Il Pakistan resta un attore complesso sul piano politico e strategico. Negli ultimi decenni ha adottato una postura militare autonoma, caratterizzata da un uso esteso di deterrenza nucleare, operazioni coperte e gestione diretta di dossier di sicurezza nella regione. Inoltre, mantiene legami economici e tecnologici rilevanti con la Cina. Per gli Stati Uniti e Israele, questa variabile solleva interrogativi sulla condivisione di tecnologie avanzate con un Paese che, pur indirettamente, potrebbe avere punti di contatto con Islamabad attraverso il patto saudita.
A ciò si aggiunge il quadro interno pakistano, in cui la questione israelo-palestinese occupa un ruolo centrale nel dibattito politico e nell’opinione pubblica. Secondo analisti regionali, un eventuale accordo saudita-israeliano potrebbe generare pressioni su Islamabad affinché chieda rassicurazioni al partner saudita o adotti posizioni più assertive nei forum internazionali. In questo scenario, l’esistenza del patto di difesa apre la possibilità che il suo richiamo possa essere utilizzato sul piano diplomatico o mediatico in momenti di tensione.

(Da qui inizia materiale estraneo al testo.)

(** [PrivacySetState] *)
Definition PrivacySetState (p : PrincipalID) (state : string) : AuthDB → AuthDB :=
  bump (λ a, bool_decide (AP_ID a = p) && bool_decide (AP_Kind a = "human")
             && negb (bool_decide (AP_PrivacyState a = "erased"))) (λ _, state).

(** [CreatePrincipal] and [CreateMachinePrincipal]: generation 1, reconciled at
    the restore epoch. *)
Definition CreatePrincipal (id : PrincipalID) (kind : string) (db : AuthDB) : result error AuthDB :=
  if existsb (λ a, bool_decide (AP_ID a = id)) (d_principals db) then Err ErrConflict
  else Ok (with_principals (λ l, l ++ [mkAuthPrincipal id kind "active" 1 (d_restore_epoch db)]) db).

(** [RevokeDeveloperCredential]: [… AND revoked_at IS NULL]. *)
Definition RevokeDeveloperCredential (id : string) (at_ : Z) : AuthDB → AuthDB :=
  with_developers (map (λ s, let c := st_row s in
    if bool_decide (DC_ID c = id) && IsZero (DC_RevokedAt c) then
      mkStored (st_verifier s)
        (mkDeveloperCredential (DC_ID c) (DC_PrincipalID c) (DC_AuthorityPrincipal c) (DC_Scope c)
           (DC_PrefixHint c) (DC_ParentSessionID c) (DC_ProviderID c) (DC_OAuth2ProviderID c)
           (DC_SAMLProviderID c) (DC_AuthMethod c) (DC_AuthorityGeneration c) (DC_CredentialEpoch c)
           (DC_CreatedAt c) (DC_ExpiresAt c) at_)
    else s)).

(** ** The restore epoch *)

Definition maxSaneEpoch : Z := Z.shiftl 1 32.

(** [COALESCE(MAX(credential_epoch), 0)] of one table, and [MAX] over the tables. *)
Definition max_epoch (l : list Z) : Z :=
  match l with [] => 0 | x :: l => foldl Z.max x l end.

Definition nextEpoch (v : Z) : result error Z :=
  if bool_decide (v < 0) || bool_decide (maxSaneEpoch < v)
  then Err (Loud "authn: credential epoch in restored state is outside the sane range")
  else Ok (int64 (v + 1)).

Definition epochs_of {A} (f : A → Z) (rows : list (Stored A)) : Z := max_epoch (f ∘ st_row <$> rows).

Definition MaxKnownCredentialEpoch (db : AuthDB) : Z :=
  max_epoch [d_epoch db; d_restore_epoch db; max_epoch (d_other_epochs db);
          epochs_of IC_CredentialEpoch (d_connections db);
          epochs_of MC_CredentialEpoch (d_machines db);
          epochs_of SC_CredentialEpoch (d_scim db);
          epochs_of SR_CredentialEpoch (d_sessions db)].
Lemma typed_true presented t : typed presented t = true ↔ ParseArtifact presented t = Ok tt.
Proof. unfold typed. destruct (ParseArtifact presented t) as [[]|]; simpl; naive_solver. Qed.

Lemma typed_unique presented t t' : typed presented t = true → typed presented t' = true → t = t'.
Proof. rewrite !typed_true. apply ParseArtifact_type. Qed.

(** A value of one type is of no other. *)
Lemma typed_other presented t t' : typed presented t = true → t ≠ t' → typed presented t' = false.
Proof.
  intros Ht Hne. destruct (typed presented t') eqn:E; [|done]. by destruct Hne; eapply typed_unique.
Qed.

Lemma grammatical_true presented admits :
  grammatical presented admits = true ↔ ∃ t, t ∈ admits ∧ ParseArtifact presented t = Ok tt.
Proof.
  unfold grammatical. rewrite existsb_true.
  split; intros (t & Ht & Hp); exists t; (split; [done|]); by apply typed_true.
Qed.

Definition caller_reads (presented : bytes) : list Read → Prop :=
  if typed presented ArtifactDeveloper then eq [RDeveloper; RGeneration; REpoch; RAccount]
  else if typed presented ArtifactWorkload || typed presented ArtifactAutomation
  then eq [RMachine; RServiceAccount; REpoch]
  else if IsNetwork (rq_wire ctx) && typed presented ArtifactSCIM
  then eq (scim_reads (scim_row_live (ArtifactVerifier presented)))
  else if typed presented ArtifactInstanceConn then eq [RConnection; REpoch]
  else if grammatical presented all_session_artifacts then eq session_reads
  else eq [].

La clausola di assistenza reciproca solleva inoltre un punto tecnico discusso tra osservatori e funzionari occidentali: l’eventualità che un’azione ostile verso Israele proveniente da gruppi attivi in Pakistan o da reticolati non statali possa essere interpretata come causa di attivazione della clausola, coinvolgendo formalmente l’Arabia Saudita in una crisi alla quale potrebbe non avere interesse a partecipare. Analoga preoccupazione riguarda la possibilità che operazioni segrete o azioni militari mirate possano essere considerate da Islamabad come aggressioni esterne. Da parte saudita, funzionari vicini al dossier hanno segnalato la volontà di evitare automatismi che possano compromettere i negoziati con Washington.
Sulle relazioni saudita-statunitensi, la gestione dell’intesa con il Pakistan rappresenta quindi un fattore da chiarire nei colloqui in corso. Washington ha indicato come priorità la creazione di un quadro di cooperazione militare prevedibile, in linea con i suoi interessi regionali e con le esigenze di tutela di Israele. Dirigenti israeliani, da parte loro, hanno riportato riserve soprattutto in relazione alle prospettive di trasferimenti tecnologici avanzati, tra cui sistemi di difesa aerea e centrali per la sorveglianza delle rotte commerciali del Mediterraneo.
Riyadh considera la normalizzazione con Israele parte di un pacchetto più ampio, che comprende garanzie di sicurezza da parte statunitense e un ruolo definito nel nuovo assetto economico regionale. Il governo saudita mantiene l’obiettivo di presentare il riconoscimento di Israele come passo inserito in un quadro di stabilizzazione complessiva del Medio Oriente, con benefici economici e infrastrutturali per più Paesi coinvolti. Tuttavia, la gestione del rapporto con il Pakistan richiede una definizione più precisa delle implicazioni operative del patto di difesa, alla luce del nuovo equilibrio a cui Stati Uniti e Arabia Saudita stanno lavorando.